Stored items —
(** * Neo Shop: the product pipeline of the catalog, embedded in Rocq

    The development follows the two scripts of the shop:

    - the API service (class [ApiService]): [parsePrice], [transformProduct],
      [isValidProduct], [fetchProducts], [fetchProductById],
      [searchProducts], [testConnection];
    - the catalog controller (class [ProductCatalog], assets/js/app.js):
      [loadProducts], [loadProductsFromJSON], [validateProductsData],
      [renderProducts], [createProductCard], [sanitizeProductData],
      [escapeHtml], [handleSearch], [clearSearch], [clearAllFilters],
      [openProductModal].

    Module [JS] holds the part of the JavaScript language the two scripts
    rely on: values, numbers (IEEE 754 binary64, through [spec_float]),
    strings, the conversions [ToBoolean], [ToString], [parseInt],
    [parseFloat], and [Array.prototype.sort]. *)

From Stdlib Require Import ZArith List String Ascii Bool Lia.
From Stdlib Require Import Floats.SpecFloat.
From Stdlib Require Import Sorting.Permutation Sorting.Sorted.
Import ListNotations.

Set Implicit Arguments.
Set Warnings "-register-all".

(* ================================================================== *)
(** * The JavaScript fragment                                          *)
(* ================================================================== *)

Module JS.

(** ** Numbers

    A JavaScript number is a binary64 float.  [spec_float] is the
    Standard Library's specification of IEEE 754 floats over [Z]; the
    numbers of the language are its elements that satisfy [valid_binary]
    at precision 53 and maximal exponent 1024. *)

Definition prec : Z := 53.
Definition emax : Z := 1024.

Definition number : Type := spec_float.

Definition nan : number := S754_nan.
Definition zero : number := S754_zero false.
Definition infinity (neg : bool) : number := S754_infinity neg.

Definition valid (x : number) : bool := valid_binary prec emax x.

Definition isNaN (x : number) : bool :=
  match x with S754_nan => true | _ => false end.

Task objective — Looking at the entries above, work out how many lines include the word "IEEE" and reply with that number alone.

Completed exercise — 2